Arctic Climate Emergency



Arctic methane workshop, Chiswick, 15-16 October banner new

The reason for this site is that the Arctic climate feedback  planetary emergency has not been generally acknowledged and is not included in the IPCC assessments.


The science is not addressing the risk of Arctic multiple feedback runaway global climare change.


Arctic subsea floor methane hydfate is not iin the the policy maker reports.


The rate of  decline of Arctic albedo and the rate of Arctic amplification are not given.


The risk of the rapid decline of Arctic sea ice on the Northern hemisphere is not included


The enormous implications of the loss the Far North snow and Arctic summer sea ice albedo coling on temperate NH agriculture is not being considered at all.


This is not a professional type website (we don't have sufficient funds) - please excuse its amateur nature.


The aim is to collect all the evidence for an Arctic planetary emergency lodged on one site withn the science refernces and to find out what dangerous gaps there may be with respect to policy making.


It  is maintained by Dr Peter Carter whose relevant past experience is in envionmental health protection policy development, particularly fossil fuel pollution.


It is an academic type site documenting and referencing  the published papers that make up the evidence of the Arctic cause of the planetary global climate emergency.


James Hansen has has warned that the world is in a state of planetary emergency as a result of the rapid loss of Arctic snow and summer sea ice (2008 and agai 2012).
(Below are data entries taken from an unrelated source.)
(* ===== verification/RttWindow.v ===== *)
(** The round-trip-time window of src/transfer_rtt.go: a ring of the last
    samples, a min-heap over them with their running sum, and the scaled
    estimates the sender times its retransmissions with.

    Instants are nanoseconds; samples are pointers into [pool], in allocation
    order. A float32 is Stdlib's [spec_float] at precision 24. *)
From Stdlib Require Import Floats.SpecFloat.
From S2P Require Import Prelude GoHeap.

Record rttWindowItem := RttItem {
  sendTime : Z;
  receiveTime : Z;
  rtt : Z;
}.

(** [Time.Sub] saturates at the ends of a Duration. *)
Definition time_Sub (t u : Z) : Z := Z.max (- MaxInt64 - 1) (Z.min MaxInt64 (t - u)).

Definition newRttWindowItem (send receive : Z) : rttWindowItem := RttItem send receive (time_Sub receive send).

Record rttHeap := RttHeap {
  rttItems : iheap nat;
  netRtt : Z;
}.

Record RttWindow := Window {
  windowTimeout : Z;
  rttScale : spec_float;
  minScaledRtt : Z;
  rttMinScaledRtt : Z;
  maxScaledRtt : Z;
  window : list (option nat);
  windowTailIndex : nat;
  windowHeadIndex : nat;
  rtts : rttHeap;
  pool : list rttWindowItem;
}.

(** ** The heap *)

Definition item_of (pool : list rttWindowItem) (p : nat) : rttWindowItem := default (RttItem 0 0 0) (pool !! p).
Definition rttOf (pool : list rttWindowItem) (p : nat) : Z := rtt (item_of pool p).
Definition rttLess (pool : list rttWindowItem) (a b : nat) : bool := rttOf pool a <? rttOf pool b.

Definition newRttHeap : rttHeap := RttHeap (heap_Init (rttLess []) (Iheap [] ∅)) 0.

Definition rttHeap_Add (pool : list rttWindowItem) (h : rttHeap) (p : nat) : rttHeap :=
  RttHeap (heap_Push (rttLess pool) (rttItems h) p) (i64 (netRtt h + rttOf pool p)).

Definition rttHeap_Remove (pool : list rttWindowItem) (h : rttHeap) (p : nat) : go rttHeap :=
  let! '(i, _) := heap_Remove (rttLess pool) (rttItems h) (default 0%nat (idx (rttItems h) !! p)) in
  Ret (RttHeap i (i64 (netRtt h - rttOf pool p))).

Definition MinRtt (pool : list rttWindowItem) (h : rttHeap) : Z :=
  match items (rttItems h) with
  | [] => 0
  | p :: _ => rttOf pool p
  end.

Definition rttHeap_MeanRtt (h : rttHeap) : Z :=
  let n := Len (rttItems h) in
  if (n =? 0)%nat then 0 else i64 (Z.quot (netRtt h) (Z.of_nat n)).

(** ** The window *)

Definition NewRttWindow (windowSize : nat) (timeout : Z) (scale : spec_float) (minScaled : Z) (rest : list Z)
  : go RttWindow :=
  if (windowSize =? 0)%nat then Panic
  else
    let '(rttMin, maxScaled) :=
      match rest with
      | [] => (0, 0)
      | [m] => (minScaled, m)
      | r :: m :: _ => (r, m)
      end in
    let rttMin := if rttMin <=? 0 then minScaled else rttMin in
    Ret (Window timeout scale minScaled rttMin maxScaled (replicate windowSize None) 0 0 newRttHeap []).

Definition set_ring (w : RttWindow) (win : list (option nat)) (t h : nat) (r : rttHeap) (p : list rttWindowItem) : RttWindow :=
  Window (windowTimeout w) (rttScale w) (minScaledRtt w) (rttMinScaledRtt w) (maxScaledRtt w) win t h r p.

(** The loop of [coalesce]: every iteration moves the tail one slot towards
    the head, so the number of slots bounds it. A nil sample would panic. *)
Fixpoint coalesce_loop (fuel : nat) (w : RttWindow) (windowStartTime : Z) : go RttWindow :=
  match fuel with
  | O => Ret w
  | S fuel =>
      if (windowTailIndex w =? windowHeadIndex w)%nat then Ret w
      else
        let! slot := index (window w) (windowTailIndex w) in
        match slot with
        | None => Panic
        | Some p =>
            if negb (receiveTime (item_of (pool w) p) <? windowStartTime) then Ret w
            else
              let! r := rttHeap_Remove (pool w) (rtts w) p in
              let! win := set_index (window w) (windowTailIndex w) None in
              coalesce_loop fuel
                (set_ring w win ((windowTailIndex w + 1) mod length (window w)) (windowHeadIndex w) r (pool w))
                windowStartTime
        end
  end.

Definition coalesce (w : RttWindow) (windowTime : Z) : go RttWindow :=
  coalesce_loop (length (window w)) w (windowTime + i64 (- windowTimeout w)).

(** [uint64(t.UnixMilli())] for an instant not before the epoch. *)
Definition openTag (t : Z) : Z := u64 (t / 1000000).

Definition closeSendTime (w : RttWindow) (sendTimeUnixMilli : Z) (receive : Z) : go RttWindow :=
  let send := i64 sendTimeUnixMilli * 1000000 in
  if receive <? send then Ret w
  else
    let! w := coalesce w receive in
    let p := length (pool w) in
    let pool' := pool w ++ [newRttWindowItem send receive] in
    let r := rttHeap_Add pool' (rtts w) p in
    let! slot := index (window w) (windowHeadIndex w) in
    let! r := match slot with
              | Some old => rttHeap_Remove pool' r old
              | None => Ret r
              end in
    let! win := set_index (window w) (windowHeadIndex w) (Some p) in
    let h := ((windowHeadIndex w + 1) mod length win)%nat in
    let t := if (windowTailIndex w =? h)%nat then ((windowTailIndex w + 1) mod length win)%nat else windowTailIndex w in
    Ret (set_ring w win t h r pool').

(** ** Estimates *)

Definition MeanRtt (w : RttWindow) (now : Z) : go (RttWindow * Z) :=
  let! w := coalesce w now in
  Ret (w, rttHeap_MeanRtt (rtts w)).

(** [float32(z)], the product of two float32, and [int64(f)]: truncation
    towards zero; a value int64 cannot hold gives the "integer indefinite"
    value of the amd64 instruction Go compiles the conversion to. *)
Definition float32_of_Z (z : Z) : spec_float := binary_normalize 24 128 z 0 false.
Definition float32_mul : spec_float -> spec_float -> spec_float := SFmul 24 128.
Definition int64_of_float32 (f : spec_float) : Z :=
  let indefinite := - MaxInt64 - 1 in
  match f with
  | S754_zero _ => 0
  | S754_infinity _ | S754_nan => indefinite
  | S754_finite s m e =>
      let v := if 0 <=? e then Zpos m * 2 ^ e else Zpos m / 2 ^ (- e) in
      let v := if s then - v else v in
      if (- MaxInt64 - 1 <=? v) && (v <=? MaxInt64) then v else indefinite
  end.

Definition Millisecond : Z := 1000000.

Definition scale (w : RttWindow) (useRtt : Z) : Z :=
  let floor := if (rttMinScaledRtt w =? 0) || (useRtt =? 0) then minScaledRtt w else rttMinScaledRtt w in
  Z.min
    (Z.max (i64 (int64_of_float32 (float32_mul (float32_of_Z (Z.quot useRtt Millisecond)) (rttScale w)) * Millisecond))
       floor)
    (maxScaledRtt w).

Definition scaledRtt (w : RttWindow) (t : Z) : go (RttWindow * Z) :=
  let! w := coalesce w t in
  Ret (w, scale w (rttHeap_MeanRtt (rtts w))).

Definition probeRtt (w : RttWindow) (t : Z) : go (RttWindow * Z) :=
  let! w := coalesce w t in
  Ret (w, scale w (MinRtt (pool w) (rtts w))).

(** ** Facts *)

Lemma rttLess_asym pool a b : rttLess pool a b = true -> rttLess pool b a = false.
Proof. unfold rttLess. rewrite Z.ltb_lt, Z.ltb_ge. lia. Qed.
Lemma rttLess_ntrans pool a b c :
  rttLess pool b a = false -> rttLess pool c b = false -> rttLess pool c a = false.
Proof. unfold rttLess. rewrite !Z.ltb_ge. lia. Qed.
By definition (positive) climate feedbacks to global warming are the greatest danger from global warming because a feedback results in global warming causing more global warming.


By far the most  and largest sources of positive feedbacks are in the Arctic.


The scientific assessments gloss over the extreme dangers of Arctic climate feedbacks, and the climate science models  used to project the global temperature increase (RCP scenarios) do not include any of the extra Arctic feedback warming.


Permafrost emissions could ultimately account for up to 39 per cent of total global emissions.

(UNEP  Policy Implications of Thawing Permafrost 2012).